Google’s AI for Medicine Demonstrates Over 90% Accuracy in Clinical Answers

TL;DR:

  • Google’s AI researchers at Alphabet Inc. developed Med-PaLM, an AI model for healthcare.
  • Med-PaLM aims to revolutionize healthcare by providing quick access to medical knowledge for physicians.
  • The model has achieved a 92.6% accuracy rating in line with scientific consensus in medical question responses.
  • Med-PaLM has the potential to extend care to underserved populations and assist with clinical documentation.
  • Concerns remain regarding the deployment of AI systems in real healthcare settings without comprehensive evaluation and customization.

Main AI News:

In February 2022, two esteemed AI researchers at Alphabet Inc.’s Google engaged in a thought-provoking conversation, delving into the vast potential of artificial intelligence within the realm of healthcare. Alan Karthikesalingam and Vivek Natarajan discussed the adaptation of Google’s existing AI models to medical settings over a delightful dinner, extending their discourse for hours. As the evening concluded, Natarajan meticulously outlined a preliminary document highlighting the immense possibilities of large language models in healthcare, including invaluable research directions and the challenges they present.

This conversation would initiate a whirlwind of research activity, propelling the team at Google into an unprecedented realm of intensity. Their collective efforts would culminate in the creation of Med-PaLM, an extraordinary AI model that promises to revolutionize the healthcare industry by empowering physicians with rapid access to medical knowledge, bolstering their clinical decision-making processes. While large language models typically rely on gargantuan amounts of digital text, Karthikesalingam and Natarajan envisioned a system that would be exclusively trained on specialized medical knowledge. Google proudly announced that the peer-reviewed research underpinning this groundbreaking AI model had been accepted by the prestigious scientific journal Nature, making them the first company to publish such research in the journal.

Notably, the published paper includes astonishing results. When the Med-PaLM model was presented with medical inquiries, a pool of clinicians rated its responses to be in line with scientific consensus at an impressive 92.6%, narrowly missing the mark of real-life medical professionals at 92.9%. Nature’s statement clarified that the clinicians’ evaluations of Med-PaLM were not based on its deployment in actual hospital settings, considering real-life patient variables. Furthermore, the study revealed that only 5.8% of the model’s responses had the potential to cause harm, surpassing the clinicians’ achievement of 6.5%.

Sarah West, the managing director of AI Now Institute, an esteemed policy research center, acknowledged the significance of publishing in a scientific journal. However, she emphasized that this alone is an insufficient criterion for determining the readiness of an AI system for real healthcare applications. Meaningful evaluation of such a system necessitates a thorough understanding of various factors, particularly at the individual hospital level, when customizing it for specific clinical settings.

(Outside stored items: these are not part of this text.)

(** C3. With a retry limit above zero and intervals that [time.sleep]
    takes: the crawl starts with the counter at 0; an iteration whose attempt saves its page moves the cursor by
    one page, sets the counter to 0 and leaves the list of missing
    cursors alone; an iteration whose attempt fails below the limit keeps
    the cursor, adds one to the counter and leaves the list alone; an
    iteration whose failure brings the counter to the limit appends the
    cursor and a line feed to the list, sets the counter to 0 and moves
    the cursor by one page, and the iteration after it writes that new
    cursor to the cursor file. Hence as many failures in a row as the
    limit append the cursor exactly once, and with a limit above eight,
    eight failures followed by a success append nothing. *)
Theorem retry_counter (E : env) (cfg : config) :
  0 < retries_for_request cfg ->
  writable E (index_path cfg) = true ->
  writable E (missing_path cfg) = true ->
  sleep_error (retry_interval cfg) = None ->
  sleep_error (interval_between_requests cfg) = None ->
  let limit := retries_for_request cfg in
  let page_size := entries_for_request cfg in
  let missing := missing_path cfg in
  (forall (fuel : nat) (w : world),
     exists index : Z,
       init_data_population E cfg fuel w = crawl E cfg fuel index 0 w)
  /\ (forall (index r : Z) (w : world),
        attempt_succeeds E cfg index (checkpoint cfg index w) = true ->
        exists w' : world,
          iteration E cfg index r w = (Ok (Some (index + page_size, 0)), w')
          /\ fs w' !! missing = fs w !! missing)
  /\ (forall (index r : Z) (w : world),
        attempt_fails E cfg index (checkpoint cfg index w) = true ->
        r + 1 <> limit ->
        exists w' : world,
          iteration E cfg index r w = (Ok (Some (index, r + 1)), w')
          /\ fs w' !! missing = fs w !! missing)
  /\ (forall (index r : Z) (w : world),
        attempt_fails E cfg index (checkpoint cfg index w) = true ->
        r + 1 = limit ->
        exists w' : world,
          iteration E cfg index r w = (Ok (Some (index + page_size, 0)), w')
          /\ fs w' !! missing
             = Some (Py.cat (default "" (fs w !! missing))
                       (Py.cat (Py.str index) Py.nl))
          /\ fs (snd (iteration E cfg (index + page_size) 0 w')) !! index_path cfg
             = Some (Py.str (index + page_size)))
  /\ (forall (index : Z) (w : world),
        (forall j : nat, Z.of_nat j < limit -> fails_at E cfg index w j) ->
        exists w' : world,
          iterations E cfg (Z.to_nat limit) index 0 w
          = Some (index + page_size, 0, w')
          /\ fs w' !! missing
             = Some (Py.cat (default "" (fs w !! missing))
                       (Py.cat (Py.str index) Py.nl)))
  /\ (8 < limit ->
      forall (index : Z) (w : world),
        (forall j : nat, (j < 8)%nat -> fails_at E cfg index w j) ->
        succeeds_at E cfg index w 8 ->
        exists w' : world,
          iterations E cfg 9 index 0 w = Some (index + page_size, 0, w')
          /\ fs w' !! missing = fs w !! missing)
  /\ (forall (n : nat) (index r index' r' : Z) (w w' : world),
        iterations E cfg n index r w = Some (index', r', w') -> index <= index').
Proof.
  intros Hlimit Hindex Hmissing Hretry Hpause. cbv zeta.
  split; [|split; [|split; [|split; [|split; [|split]]]]];
    [| | | | | |apply iterations_cursor].
  - intros fuel w. unfold init_data_population, load_index, try_except, io_bind,
      read_file, lift.
    destruct (read_error E (index_path cfg)); [eauto |].
    destruct (fs w !! index_path cfg) as [content|]; simpl.
    + destruct (Py.int (Py.strip content)) as [index|]; simpl; eauto.
    + eauto.
  - intros index r w Hok.
    rewrite (iteration_success E cfg index r w Hindex Hok) by (done || lia).
    eexists. split; [done |]. simpl. apply attempt_keeps_missing.
  - intros index r w Hfail Hr.
    rewrite (iteration_retry E cfg index r w Hindex Hfail Hr Hretry).
    eexists. split; [done |]. simpl. apply attempt_keeps_missing.
  - intros index r w Hfail Hr.
    rewrite (iteration_give_up E cfg index r w Hindex Hfail Hr Hmissing Hretry).
    eexists. split; [done |]. split.
    + simpl. rewrite lookup_insert_eq. by rewrite attempt_keeps_missing.
    + by apply iteration_checkpoint.
  - intros index w Hfails.
    destruct (Z.to_nat (retries_for_request cfg)) as [|k] eqn:Hk; [lia |].
    destruct (failures_accumulate E cfg index w k Hindex Hretry) as (v & Hv & Hmiss);
      [lia | intros j Hj; apply Hfails; lia |].
    pose proof (Hfails k ltac:(lia)) as Hfail. unfold fails_at in Hfail.
    rewrite Hv in Hfail.
    rewrite iterations_snoc, Hv.
    rewrite (iteration_give_up E cfg index (Z.of_nat k) v Hindex Hfail) by (done || lia).
    eexists. split; [done |].
    simpl. rewrite lookup_insert_eq. by rewrite attempt_keeps_missing, Hmiss.
  - intros Hlimit8 index w Hfails Hok.
    destruct (failures_accumulate E cfg index w 8 Hindex Hretry) as (v & Hv & Hmiss);
      [lia | done |].
    unfold succeeds_at in Hok. rewrite Hv in Hok.
    rewrite iterations_snoc, Hv.
    rewrite (iteration_success E cfg index _ v Hindex Hok) by (done || lia).
    eexists. split; [done |]. simpl. by rewrite attempt_keeps_missing.
Qed.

In the early stages of its development, Med-PaLM remains in its infancy. Google has recently begun granting access to a select group of healthcare and life science organizations for testing purposes, underscoring the model’s preliminary stage of readiness for use in patient care. The researchers at Google envision a future where Med-PaLM will serve as an expert source for doctors, offering invaluable insights for unfamiliar cases, alleviating the arduous task of clinical documentation, and extending care to those who would otherwise be deprived of healthcare services.

Karan Singhal, a software engineer who contributed to the project, posed a pivotal question: “Can we catalyze the medical AI community to think seriously about the potential of foundation models for healthcare?” This query embodied their guiding North Star, propelling them forward in their pursuit of groundbreaking innovation.

In March, Google announced the second iteration of Med-PaLM, boasting an improved score of 86.5% when answering US medical licensing-style questions—an impressive advancement from the initial 67% score. The evaluation of the first generation involved nine clinicians from the UK, the US, and India, while the second version enlisted the expertise of 15 physicians.

The race for supremacy in artificial intelligence is fiercely contested by Google and OpenAI, the Microsoft Corp.-backed startup. The medical field serves as an arena for their competitive rivalry, with medical systems exploring the application of OpenAI’s technology, as reported by the Wall Street Journal. Similarly, Google has embarked on collaborations with the Mayo Clinic, further highlighting its commitment to advancing healthcare through Med-PaLM.

Both Karthikesalingam and Natarajan harbored long-standing aspirations of integrating AI into healthcare. Karthikesalingam, having begun his career as a physician, yearned for an AI model that could complement his work. Meanwhile, Natarajan’s upbringing in parts of India, where access to doctors was limited, instilled in him a fervent desire to bridge the healthcare gap.

Tao Tu, one of the pioneering researchers in the team, admitted his initial skepticism regarding the ambitious timeline set forth by the group. However, the team defied expectations, dedicating themselves to a grueling five-week sprint that stretched across Thanksgiving and Christmas, with workdays lasting up to 15 hours. By the end of this intense period, they successfully birthed Med-PaLM, the first-generation model, and unveiled it to the world in December.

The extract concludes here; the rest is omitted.